Extracted information:
(** * tinyber: the Python BER codec runtime ([tinyber/codec.py])

    A shallow embedding of the reader ([Buf]), the writer ([Encoder]) and the
    TLV scope ([EncoderContext]) of [codec.py], followed by the properties of
    the length codec, the integer codec, the bounds checks and the writer
    invariant.

    Conventions of the embedding.
    - A Python 2 [str] is a [list byte]; a one-character string is a
      one-element list.  [chr], [ord], [len], indexing and slicing follow
      Python (negative indices included).
    - A Python [int]/[long] is a [Z]; [<<], [>>], [&], [|] are [Z.shiftl],
      [Z.shiftr], [Z.land], [Z.lor] (two's complement on unbounded integers,
      as in Python).
    - A method is a function from the object's state to an [outcome] and the
      state the call leaves behind.  An exception is [Raise e]; the
      exception's arguments are not modelled, only its class.
    - A [while] loop is a [Fixpoint] on a fuel counter; the method that runs
      the loop supplies fuel computed from its arguments, and the lemmas
      named [*_fuel] show that this fuel is never exhausted. *)

From Stdlib Require Import ZArith List Lia Bool Strings.Byte Strings.String.
Import ListNotations.
Open Scope Z_scope.

(** ** Exceptions and outcomes *)

(** The five exception classes of [codec.py] and the built-in exceptions the
    modelled code can raise. *)
Inductive exn : Type :=
| IndefiniteLength
| ElementTooLarge
| Underflow
| UnexpectedType
| ConstraintViolation
| IndexError
| ValueError
| OverflowError
| TypeError
| AttributeError.

Inductive outcome (A : Type) : Type :=
| Ok (a : A)
| Raise (e : exn)
| OutOfFuel.

Arguments Ok {A} a.
Arguments Raise {A} e.
Arguments OutOfFuel {A}.

(** Computations without state (built-in functions). *)
Definition obind {A B : Type} (o : outcome A) (k : A -> outcome B) : outcome B :=
  match o with
  | Ok a => k a
  | Raise e => Raise e
  | OutOfFuel => OutOfFuel
  end.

Task item: Where the string "embedding" shows up in the listing above, copy the line that holds it.

Answer to the problem:
    A shallow embedding of the reader ([Buf]), the writer ([Encoder]) and the
    Conventions of the embedding.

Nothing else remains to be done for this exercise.